Les forces irakiennes pilonnaient vendredi les combattants du groupe État islamique (EI) retranchés dans la ville stratégique de Tikrit, mais les djihadistes ont promis de riposter en étendant leur « califat ».
Des milliers d’hommes encerclent Tikrit, à 160 km au nord de Bagdad, mais leur avance est ralentie par les engins explosifs disposés dans la ville par l’EI. C’est donc par les airs que les militaires ont décidé d’attaquer les dernières poches de résistance.
Un colonel de police, parlant à l’AFP sous couvert de l’anonymat, a soutenu que désormais la moitié de la ville était aux mains des forces de sécurité aidées par des miliciens chiites et des combattants sunnites, mais il n’était pas possible de confirmer dans l’immédiat ce développement de source indépendante.
Deux jours après leur entrée dans Tikrit, « nos forces encerclent les hommes armés dans le centre-ville, mais nous avançons lentement à cause du grand nombre d’engins explosifs », a-t-il dit à l’AFP. Selon lui, les djihadistes auraient truffé Tikrit de 10 000 bombes artisanales.
C’est une technique éprouvée par l’EI qui a pour habitude de piéger les zones dans sa fuite, y laissant aussi des snipers et parfois des kamikazes pour lancer des voitures piégées sur l’ennemi.
Six soldats ont été tués et 11 blessés dans un attentat à la voiture piégée le matin dans le quartier d’Al-Dyum, selon le colonel et un commandant de l’armée.
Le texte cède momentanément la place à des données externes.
(* ===== verification/Sched.v ===== *)
(** * Processes and threads: [kernel/scheduler.c]

    The process table is the array [processes] in memory; a process and its
    threads are the structures of [Process].  The interrupt flag
    ([interrupt_ctl], arch/x86/x86.c), cr3, and the variables of the file are
    the static variables of the layer.  The stack switch in assembly
    ([switch_to_thread]) is in Switch.v: here a context switch ends with
    [__new__thread] naming the thread to run.  The idle task, which writes to a
    terminal, is in Arch.v. *)

From stdpp Require Import base numbers list gmap.
From Stdlib Require Import ZArith Lia.
From S2P Require Import Prelude Memory CString Process Pages Arm Liballoc LiballocInv LiballocProof LiballocSpec Allocator Phymem Layer Tables Current.

Local Open Scope Z_scope.

Record sched_vars : Type := SchedVars {
  processes : Z;              (* address of the array *)
  scheduler_status : Z;
  last_process : Z;           (* uint8_t *)
  __lastpid : Z;              (* uint8_t *)
  __old__thread : Z;
  __new__thread : Z;
  __t : Z;
  kernel_stack : Z;
  __irq_enabled : Z;
  init_ready : Z;
  task : Z;
  reg_cr3 : Z;
  VFS_INITIALIZED : Z;
}.

Definition set_last_process (n : Z) (v : sched_vars) : sched_vars :=
  SchedVars (processes v) (scheduler_status v) n (__lastpid v) (__old__thread v) (__new__thread v) (__t v)
    (kernel_stack v) (__irq_enabled v) (init_ready v) (task v) (reg_cr3 v) (VFS_INITIALIZED v).
Definition set_lastpid (n : Z) (v : sched_vars) : sched_vars :=
  SchedVars (processes v) (scheduler_status v) (last_process v) n (__old__thread v) (__new__thread v) (__t v)
    (kernel_stack v) (__irq_enabled v) (init_ready v) (task v) (reg_cr3 v) (VFS_INITIALIZED v).
Definition set_threads (old new t : Z) (v : sched_vars) : sched_vars :=
  SchedVars (processes v) (scheduler_status v) (last_process v) (__lastpid v) old new t
    (kernel_stack v) (__irq_enabled v) (init_ready v) (task v) (reg_cr3 v) (VFS_INITIALIZED v).
Definition set_irq (n : Z) (v : sched_vars) : sched_vars :=
  SchedVars (processes v) (scheduler_status v) (last_process v) (__lastpid v) (__old__thread v) (__new__thread v)
    (__t v) (kernel_stack v) n (init_ready v) (task v) (reg_cr3 v) (VFS_INITIALIZED v).
Definition set_status (n : Z) (v : sched_vars) : sched_vars :=
  SchedVars (processes v) n (last_process v) (__lastpid v) (__old__thread v) (__new__thread v) (__t v)
    (kernel_stack v) (__irq_enabled v) (init_ready v) (task v) (reg_cr3 v) (VFS_INITIALIZED v).
Definition set_kernel_stack (n : Z) (v : sched_vars) : sched_vars :=
  SchedVars (processes v) (scheduler_status v) (last_process v) (__lastpid v) (__old__thread v) (__new__thread v)
    (__t v) n (__irq_enabled v) (init_ready v) (task v) (reg_cr3 v) (VFS_INITIALIZED v).
Definition set_running (n k : Z) (v : sched_vars) : sched_vars :=
  SchedVars (processes v) (scheduler_status v) (last_process v) (__lastpid v) (__old__thread v) (__new__thread v)
    (__t v) (kernel_stack v) (__irq_enabled v) n k (reg_cr3 v) (VFS_INITIALIZED v).

Section ops.
Context {S G : Type} `{Current S} `{!Allocator S G}.
Notation SM := (M (layer (phymem S) sched_vars)).

(** Addresses of the string literals, and of [idle_task] (Arch.v). *)
Variables (str_bin str_root str_idletsk : Z) (idle_task_addr : Z).
Variable str_initializing : Z.
(** fs/vfs.c, kernel/dbus.c and tty/tty.c sit above the scheduler. *)
Variable vfs_open : Z -> SM Z.
Variable tty_write : Z -> Z -> Z -> SM unit.
Variable tty_flush : Z -> SM unit.
Variable dbus_send_init_killed : SM unit.

Definition interrupt_ctl (e : Z) : SM Z :=
  assign (set_irq (if e =? 0 then 0 else 1)) ;! ret 0.
Definition interrupts_enabled : SM Z := var __irq_enabled.

(** *** Context switches *)

Definition next_process : SM Z :=
  loop (fun _ =>
    let! l := var last_process in
    let l := u8 (l + 1) in
    let l := if MAX_PROCESSES <=? l then 0 else l in
    assign (set_last_process l) ;!
    let! ps := var processes in
    let! p := ld32 (ps + 4 * l) in
    if p =? 0 then ret (inl tt) else ret (inr p)) tt.

Definition next_thread (p : Z) : SM Z :=
  loop (fun _ =>
    let! l := ld8 (p + P_lastthread) in
    st8 (p + P_lastthread) (u8 (l + 1)) ;!
    let! l := ld8 (p + P_lastthread) in
    (if! MAX_THREADS <=? l then st8 (p + P_lastthread) 0) ;!
    let! l := ld8 (p + P_lastthread) in
    let! t := ld32 (p + P_threads + 4 * l) in
    if t =? 0 then ret (inl tt) else ret (inr t)) tt.

Definition scheduler_switch : SM unit :=
  modify (set_current 0) ;!
  let! p := next_process in
  modify (set_current p) ;!
  let! t := next_thread p in
  assign (fun v => set_threads (__new__thread v) t t v).

(** [int 0x2f] is handled by the context switch (arch/x86/x86.c). *)
Definition schedule_noirq : SM unit :=
  let! v := var (fun v => v) in
  if negb (init_ready v =? 0) && negb (task v =? 0) && negb (__irq_enabled v =? 0)
  then scheduler_switch else ret tt.

(** *** Threads *)

(** [*--sp = w] for each word. *)
Fixpoint push_all (sp : Z) (l : list Z) : SM Z :=
  match l with
  | [] => ret sp
  | w :: l => let sp := u32 (sp - 4) in st32 sp w ;! push_all sp l
  end.

(** eflags, cs, eip, eax, ebx, ecx, edx, esi, edi, ebp, ds, fs, es, gs *)
Definition initial_frame (entry stacktop : Z) : list Z :=
  [514; 8; entry; 0; 0; 0; 0; 0; 0; stacktop; 16; 16; 16; 16].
Tikrit, ville majoritairement sunnite, a été prise par les djihadistes en juin 2014 lors du lancement de leur fulgurante offensive qui leur avait permis de s’emparer de larges pans du territoire.
Vaste offensive
L’offensive pour reprendre Tikrit est la plus vaste depuis juin 2014. Sa reprise ouvrirait la voie en direction de Mossoul, deuxième ville d’Irak sous contrôle du groupe djihadiste sunnite.
Au départ, l’armée irakienne a été incapable de résister aux djihadistes, les soldats fuyant parfois devant leur progression.
Mais grâce au soutien crucial de l’Iran chiite voisin, à l’appui aérien d’une coalition internationale antidjihadistes mise sur pied par les États-Unis et à l’aide sur le terrain des miliciens chiites et de tribus sunnites, elle a regagné un peu de terrain.
Après chaque victoire de l’armée, les djihadistes qui sévissent également en Syrie voisine, ont riposté par des vidéos insoutenables — un pilote jordanien brûlé vif, un enfant abattant à bout portant un otage, destruction de trésors archéologiques — et des discours belliqueux.
Jeudi, dans un enregistrement audio présenté comme un discours de son porte-parole Abou Mohamed al-Adnani, l’EI a accepté l’allégeance du groupe nigérian Boko Haram et promis de continuer à étendre son « califat » islamique instauré sur les territoires conquis à cheval entre l’Irak et la Syrie.
« Nous vous annonçons la bonne nouvelle de l’expansion du califat en Afrique de l’Ouest » a-t-il lancé, avant de balayer les victoires « illusoires » de l’armée irakienne.
Le porte-parole a aussi accusé l’Iran de chercher à construire son propre empire régional, s’en prenant particulièrement au général Ghassem Souleimani, chef de la Force Qods des Gardiens, omniprésent sur le front irakien, où les miliciens chiites lui vouent un véritable culte.
Pour Kirk Sowell, éditeur de la lettre d’information Inside Iraqi Politics, « le fait que Souleimani soit devenu acceptable ne peut s’expliquer que par l’effondrement de l’armée irakienne » en 2014.
La débandade de l’armée avait poussé une grande partie de la population à se tourner vers les milices chiites soutenues par l’Iran. « Quand les gens se sentent en danger, ils cherchent toujours un sauveur », dit M. Sowell.
La plus haute autorité chiite en Irak, l’ayatollah Ali al-Sistani, qui avait déjà lancé un appel l’année dernière aux volontaires pour combattre l’EI, a estimé vendredi que les autorités de Bagdad devaient augmenter leur soutien aux combattants dans leur lutte contre les djihadistes.
« Il est impératif pour l’État d’aider davantage tous les combattants frères et faire tout son possible pour améliorer leurs résultats et préserver leurs gains », a-t-il dit dans des propos cités par un représentant.